Other collection policy settings
Depending on the conditions, activities, and data sources specified, there may be other collection policy settings to configure. Whenever these settings are disabled or grayed-out, it means the policy configuration wasn't compatible with the setting.
Content capture for AI interactions
To help comply with regulatory requirements, you can decide whether to capture and store all detected prompts and responses from any generative AI data sources added to the policy. This makes it easy to discover and protect the captured content later with other Microsoft Purview policies and solutions. This capability doesn't include content in files shared with generative AI, and only applies to the following data sources:
- Copilot experiences
- Enterprise AI
- Unmanaged cloud apps categorized as generative AI
- All unmanaged AI apps adaptive app scope
Without this setting enabled, content detected in prompts and responses are limited to sensitive information only.
Note
To capture AI content, you must have the Content contains classifiers condition set to All.
Cloud apps detection
If any unmanaged cloud app or adaptive app scopes data sources have been added to the policy, you must choose how to detect this data. You can choose:
- Network - Detect sensitive data shared with unmanaged cloud apps through browsers, apps, APIs, and more, with an integrated Secure Service Edge (SSE) provider and Purview network data security.
Note
Detecting cloud app activity over the network is a pay-as-you-go capability. Learn more about pay-as-you-go billing.
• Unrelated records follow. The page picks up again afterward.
(** Rung 3 on both sides: the same segments; a segment already stripped is
    proposed in place by one and listed again by the other. *)
Lemma drop_oldest_agree t last ss : forall running dropped l,
  NoDup (seg_index <$> ss) ->
  (forall s, s ∈ ss -> contains (seg_index s) dropped = dropped_by_tool_pairs l (seg_index s)) ->
  exists os, sublist os ss /\
    legacy_drop_oldest t last ss running dropped = dropped ++ (seg_index <$> os) /\
    indices (drop_oldest_loop t last ss running l).2 =
      indices l ++ filterb (fun i => negb (contains i (indices l))) (seg_index <$> os).
Proof.
  induction ss as [|s ss IH]; intros running dropped l N C; cbn [legacy_drop_oldest drop_oldest_loop].
  { exists []. rewrite !app_nil_r. by repeat constructor. }
  destruct (running <=? t).
  { exists []. split; [apply sublist_nil_l|]. cbn. by rewrite !app_nil_r. }
  cbn [fmap list_fmap] in N. apply NoDup_cons in N as [Ns N]. rewrite (C s) by left.
  destruct ((seg_index s =? last)%nat || is_instruction (kind s) || dropped_by_tool_pairs l (seg_index s)).
  { destruct (IH running dropped l N) as (os & Sub & E); [intros s' Hs'; apply C; by right|].
    exists os. split; [by constructor | exact E]. }
  cbn [drop_step]. set (q := drop_proposal _ _ _).
  assert (Other : forall s', s' ∈ ss -> seg_index s' <> seg_index s).
  { intros s' Hs' E. apply Ns. rewrite <- E. by apply list_elem_of_fmap_2. }
  destruct (IH (sat_sub running (token_estimate s)) (dropped ++ [seg_index s]) (upsert_proposal l q) N) as (os & Sub & E1 & E2).
  { intros s' Hs'. unfold dropped_by_tool_pairs. rewrite proposal_for_upsert, decide_False by exact (fun X => Other s' Hs' (eq_sym X)).
    fold (dropped_by_tool_pairs l (seg_index s')). rewrite <- (C s') by (by right). unfold contains.
    apply bool_decide_ext. rewrite elem_of_app, list_elem_of_singleton. split; [intros [?|?]; [done|] | by left].
    exfalso. by eapply Other. }
  exists (s :: os). split; [by constructor|]. split; [rewrite E1; by rewrite <- app_assoc|]. rewrite E2.
  cbn [fmap list_fmap filterb]. change (indices (upsert_proposal l q)) with (prop_seg_index <$> upsert q (proposals l)).
  rewrite upsert_indices. change (prop_seg_index q) with (seg_index s). unfold contains at 2. case_decide as D.
  - by rewrite bool_decide_true by done.
  - rewrite bool_decide_false by done. cbn [negb]. rewrite <- app_assoc. cbn. do 2 f_equal.
    apply filterb_in_ext. intros i Hi. f_equal. unfold contains. apply bool_decide_ext.
    rewrite elem_of_app, list_elem_of_singleton. split; [intros [?|?]; [done|] | by left].
    apply list_elem_of_fmap in Hi as (s' & -> & Hs'). exfalso. eapply Other; [|done]. by apply (sublist_subseteq _ _ Sub).
Qed.

(** The two plans: what one lists twice, the other lists where it first stood. *)
Section Plans.
Context (body : WireBody) (policy : PolicyConfig).
Let segs := segment_prompt body.
Let ctx := fallback_ctx body segs policy.
Hypothesis Hlen : Z.of_nat (length segs) < 2 ^ 31.

Lemma sumZ_u32 l : Forall is_u32 l -> 0 <= sumZ l <= Z.of_nat (length l) * 2 ^ 32.
Proof. induction 1 as [|z l Hz Hl IH]; [done|]. rewrite sumZ_cons. unfold is_u32 in Hz. cbn [length]. lia. Qed.

Lemma u64_sum_u32 l : Forall is_u32 l -> Z.of_nat (length l) < 2 ^ 32 -> u64_sum l = sumZ l.
Proof. intros F L. rewrite u64_sum_wrap. apply Z.mod_small. pose proof (sumZ_u32 l F). unfold u64_wrap. lia. Qed.

Lemma strip_sublist : sublist (strip_reasoning body segs) (seg_index <$> segs).
Proof. unfold strip_reasoning. apply fmap_sublist. etransitivity; apply filterb_sublist. Qed.

Lemma strip_sheds : exists sheds, mapM (fun i => shed_tokens body <$> segs !! i) (strip_reasoning body segs) = Some sheds /\
  Forall is_u32 sheds /\ length sheds = length (strip_reasoning body segs).
Proof.
  destruct (segment_prompt_facts body) as (Hidx & Htok & _). fold segs in Hidx, Htok.
  destruct (mapM (fun i => shed_tokens body <$> segs !! i) (strip_reasoning body segs)) as [sheds|] eqn:M.
  - exists sheds. split; [done|]. split; [|symmetry; by eapply length_mapM]. apply Forall_forall. intros z Hz.
    apply mapM_Some_1 in M. apply list_elem_of_lookup in Hz as (k & Hk).
    destruct (Forall2_lookup_r _ _ _ _ _ M Hk) as (i & _ & E). apply fmap_Some in E as (s & Hs & ->).
    unfold shed_tokens, sat_sub. set (kept := concat _). pose proof (estimate_chars_proxy_u32 kept).
    pose proof (Htok _ _ Hs). unfold is_u32 in *. lia.
  - exfalso. apply eq_None_not_Some in M. apply M. apply mapM_is_Some_2, Forall_forall. intros i Hi.
    destruct (strip_reasoning_ok ctx Hidx i Hi) as (s & Hs & _). exists (shed_tokens body s). change (ctx_segments ctx) with segs in Hs. cbv beta. by rewrite Hs.
Qed.

Definition stripped (strip : list nat) (sheds : list Z) : list Proposal :=
  zip_with (fun i shed => drop_proposal i shed STRIP_REASONING) strip sheds.
Definition paired (ds : list Segment) : list Proposal :=
  (fun s => drop_proposal (seg_index s) (token_estimate s) DROP_TOOL_PAIRS) <$> ds.

Lemma stripped_indices strip sheds : length sheds = length strip -> prop_seg_index <$> stripped strip sheds = strip.
Proof. revert sheds. induction strip as [|i strip IH]; intros [|z sheds] L; try done. unfold stripped in *. cbn. rewrite IH; [done|]. by injection L. Qed.

Lemma paired_indices ds : prop_seg_index <$> paired ds = seg_index <$> ds.
Proof. unfold paired. by rewrite <- list_fmap_compose. Qed.

Lemma stripped_removed strip sheds : length sheds = length strip -> Forall is_u32 sheds ->
  (fun p => Z.max (prop_net_removed p) 0) <$> stripped strip sheds = sheds.
Proof.
  intros L F. revert strip L. induction F as [|z sheds Hz F IH]; intros [|i strip] L; try done.
  unfold stripped in *. cbn. rewrite IH by (by injection L). unfold is_u32 in Hz. by rewrite Z.max_l by lia.
Qed.

Lemma paired_removed ds : Forall (fun s => is_u32 (token_estimate s)) ds ->
  (fun p => Z.max (prop_net_removed p) 0) <$> paired ds = token_estimate <$> ds.
Proof. induction 1 as [|s ds Hs F IH]; [done|]. unfold paired in *. cbn. rewrite IH. unfold is_u32 in Hs. by rewrite Z.max_l by lia. Qed.

(** Which segments the first two rungs' ledger counts as dropped pairs. *)
Lemma pairs_dropped l strip sheds ds i :
  length sheds = length strip -> proposals l = stripped strip sheds ++ paired ds -> NoDup (strip ++ (seg_index <$> ds)) ->
  contains i (seg_index <$> ds) = dropped_by_tool_pairs l i.
Proof.
  intros L E N. assert (O : ledger_ok l) by (unfold ledger_ok; by rewrite E, fmap_app, stripped_indices, paired_indices).
  unfold contains. destruct (dropped_by_tool_pairs l i) eqn:D.
  - apply bool_decide_eq_true. unfold dropped_by_tool_pairs in D. destruct (proposal_for l i) as [p|] eqn:P; [|done].
    apply bool_decide_eq_true in D. apply proposal_for_Some in P as [Hp <-]. rewrite E in Hp.
    apply elem_of_app in Hp as [Hp|Hp].
    + exfalso. unfold stripped in Hp. apply elem_of_lookup_zip_with in Hp as (k & j & z & -> & _). discriminate D.
    + rewrite <- paired_indices. by apply list_elem_of_fmap_2.
  - apply bool_decide_eq_false. intros (s & -> & Hs)%list_elem_of_fmap. unfold dropped_by_tool_pairs in D.
    pose proof (proposal_for_elem l (drop_proposal (seg_index s) (token_estimate s) DROP_TOOL_PAIRS) O) as P.
    cbn [prop_seg_index drop_proposal] in P. rewrite P in D; [by rewrite bool_decide_true in D|]. rewrite E.
    apply elem_of_app. right. unfold paired. by apply (list_elem_of_fmap_2 (fun s => drop_proposal (seg_index s) (token_estimate s) DROP_TOOL_PAIRS)).
Qed.

Lemma pairs_idle t ss running l : running <= t -> drop_tool_pairs_loop t ss running l = (running, l).
Proof. intros R. destruct ss; cbn [drop_tool_pairs_loop]; [done|]. by rewrite (proj2 (Z.leb_le _ _) R). Qed.

Lemma oldest_idle t last ss running l : running <= t -> drop_oldest_loop t last ss running l = (running, l).
Proof. intros R. destruct ss; cbn [drop_oldest_loop]; [done|]. by rewrite (proj2 (Z.leb_le _ _) R). Qed.

(** The stripped segments and the dropped pairs are different segments. *)
Lemma strip_pairs_NoDup ds : sublist ds (filterb is_droppable_pair segs) ->
  NoDup (strip_reasoning body segs ++ (seg_index <$> ds)).
Proof.
  intros Sub. destruct (segment_prompt_facts body) as (Hidx & _ & _). fold segs in Hidx.
  assert (N : NoDup (seg_index <$> segs)) by (rewrite (indexed_fmap segs Hidx); apply NoDup_seq).
  apply NoDup_app. split; [exact (sublist_NoDup _ _ N strip_sublist)|]. split.
  - intros i Hi (s & -> & Hs)%list_elem_of_fmap. destruct (strip_reasoning_ok ctx Hidx _ Hi) as (s' & L & K & _).
    apply (sublist_subseteq _ _ Sub) in Hs. apply elem_of_filterb in Hs as [Hs D]. apply andb_true_iff in D as [D _].
    apply bool_decide_eq_true in D. apply list_elem_of_lookup in Hs as (k & Hk). rewrite (Hidx _ _ Hk) in L.
    change (ctx_segments ctx) with segs in L. congruence.
  - eapply sublist_NoDup; [exact N|]. apply fmap_sublist. etransitivity; [exact Sub | apply filterb_sublist].
Qed.

(** The running total rung 3 starts from is the one rung 2 ended with. *)
Lemma running_total total sheds l ds :
  length sheds = length (strip_reasoning body segs) -> Forall is_u32 sheds ->
  sublist ds (filterb is_droppable_pair segs) -> Forall (fun s => is_u32 (token_estimate s)) ds ->
  proposals l = stripped (strip_reasoning body segs) sheds ++ paired ds ->
  sat_sub total (removed_so_far l) = sat_sub (sat_sub total (u64_sum sheds)) (tokens_of ds).
Proof.
  intros Ls Fs Sub Fd A. unfold removed_so_far. rewrite A, fmap_app, stripped_removed, paired_removed by done.
  assert (Lst : (length (strip_reasoning body segs) <= length segs)%nat).
  { pose proof (sublist_length _ _ strip_sublist) as Q. by rewrite length_fmap in Q. }
  assert (Ld : (length ds <= length segs)%nat).
  { etransitivity; [exact (sublist_length _ _ Sub) | exact (sublist_length _ _ (filterb_sublist _ _))]. }
  assert (Ft : Forall is_u32 (token_estimate <$> ds)) by by rewrite Forall_fmap.
  rewrite u64_sum_u32; [|by apply Forall_app | rewrite length_app, length_fmap, Ls; lia].
  rewrite (u64_sum_u32 sheds) by (done || (rewrite Ls; lia)).
  rewrite sumZ_app. pose proof (sumZ_u32 sheds Fs). pose proof (sumZ_u32 _ Ft). unfold tokens_of, sat_sub in *. lia.
Qed.

(** Rungs 2 and 3 in step, after the same rung 1. *)
Lemma later_rungs_agree total sheds l1 :
  length sheds = length (strip_reasoning body segs) -> Forall is_u32 sheds ->
  proposals l1 = stripped (strip_reasoning body segs) sheds ->
  let pairs := filterb is_droppable_pair segs in
  let running := sat_sub total (u64_sum sheds) in
  let l2 := (drop_tool_pairs_loop (target ctx) pairs running l1).2 in
  exists ds os,
    (let '(running, dropped) := legacy_drop_pairs (target ctx) pairs running [] in
     legacy_drop_oldest (target ctx) (length segs - 1) segs running dropped) = ds ++ os /\
    indices (drop_oldest_loop (target ctx) (length segs - 1) segs (sat_sub total (removed_so_far l2)) l2).2 =
      (strip_reasoning body segs ++ ds) ++ filterb (fun i => negb (contains i (strip_reasoning body segs ++ ds))) os.
Proof.
  intros Ls Fs A1 pairs running l2. destruct (segment_prompt_facts body) as (Hidx & Htok & _). fold segs in Hidx, Htok.
  assert (Ni : NoDup (seg_index <$> segs)) by (rewrite (indexed_fmap segs Hidx); apply NoDup_seq).
  assert (Tok : forall s, s ∈ pairs -> is_u32 (token_estimate s)).
  { intros s [(k & Hk)%list_elem_of_lookup _]%elem_of_filterb. by eapply Htok. }
  destruct (drop_pairs_agree (target ctx) pairs running [] l1) as (ds & Sub & D1 & _ & A2).
  { apply Forall_forall. intros s Hs. by destruct (Tok s Hs). }
  { unfold running, sat_sub. lia. }
  { eapply sublist_NoDup; [exact Ni | apply fmap_sublist, filterb_sublist]. }
  { intros s Hs. rewrite A1, stripped_indices by done. intros Hi.
    pose proof (strip_pairs_NoDup pairs ltac:(reflexivity)) as N. apply NoDup_app in N as (_ & N & _).
    apply (N _ Hi). by apply list_elem_of_fmap_2. }
  fold l2 in A2. unfold appended in A2. rewrite A1 in A2. fold (paired ds) in A2.
  assert (Fd : Forall (fun s => is_u32 (token_estimate s)) ds).
  { apply Forall_forall. intros s Hs. by apply Tok, (sublist_subseteq _ _ Sub). }
  rewrite (running_total total sheds l2 ds Ls Fs Sub Fd A2), D1. fold running.
  destruct (drop_oldest_agree (target ctx) (length segs - 1) segs (sat_sub running (tokens_of ds)) ([] ++ (seg_index <$> ds)) l2)
    as (os & _ & O1 & O2); [exact Ni | |].
  { intros s _. cbn [app]. eapply pairs_dropped; [exact Ls | exact A2 | exact (strip_pairs_NoDup ds Sub)]. }
  exists (seg_index <$> ds), (seg_index <$> os). split; [exact O1|].
  by rewrite O2, A2, fmap_app, stripped_indices, paired_indices.
Qed.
Privacy notice for Enterprise AI and Network Data Security
Enterprise AI data sources and network data security integrations might require integration with a third-party app or provider. It's important to note, if you choose to enable any third-party integration, they'll have access to and may store some policy configuration, including user identifiers. In this case, the third-party's terms, conditions, and privacy policy will govern the usage and storage of this data.